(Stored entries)
↓

(** * TaskTracker: the task store, the extraction parser and the ranking engine

    A shallow embedding of [main.py].  Python values that travel through
    [json] are embedded as [pyval]; a Python [str] is the list of its code
    points; the functions of the module that touch the task list, the store
    file or the language model are written in a state-and-exception monad
    over [state].

    The library functions the module calls are embedded from their
    documented behaviour and from CPython's implementation: [json.loads] and
    [json.dump] (module [Decoder], module [Encoder]), [re.search] on the one
    pattern the module uses (module [Re]), [str.strip], [list.sort] and
    [list.pop].  What is left out:
    - a float is kept as its literal, no arithmetic is done on one;
    - the recursion limit of the interpreter, which [json.loads] hits on
      arrays or objects nested about a thousand deep;
    - a failure to start the model process: [ollama_generate] always gets
      the text of its standard output;
    - the file dialog, [ffmpeg] and the speech model: what they return is
      given ([media]), and [transcribe_audio] is given the texts of the
      segments;
    - the text of the exception in the box [upload_media] shows, and what
      it prints;
    - the widgets other than the rows of the list, the input line and the
      message boxes.

    The handlers of the window are written over [window], which adds to
    [state] the input line, the warnings shown and the two sources
    [add_tasks] draws on, [uuid.uuid4] and [time.time].  The [text] of a
    [Task] is a string: a run that would put another JSON value there
    leaves the embedding, and [extract_text_ai] and [__init__]
    return [None] for it. *)

From Stdlib Require Import ZArith NArith Ascii String Lia DecimalFacts DecimalPos.
From stdpp Require Import base option list gmap sorting.

Set Warnings "-register-all".
Local Open Scope N_scope.

(** ** Python strings *)

(** A [str] is a sequence of code points. *)
Abbreviation pystr := (list N) (only parsing).

Definition chr (a : ascii) : N := N_of_ascii a.
Arguments chr : simpl never.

↑

WHAT THE TASK REQUIRES
Set down the lines above as they stand, starting with the first line and ending with the line that contains "file or the".

SOLUTION TO THE PROBLEM
(** * TaskTracker: the task store, the extraction parser and the ranking engine

    A shallow embedding of [main.py].  Python values that travel through
    [json] are embedded as [pyval]; a Python [str] is the list of its code
    points; the functions of the module that touch the task list, the store
    file or the language model are written in a state-and-exception monad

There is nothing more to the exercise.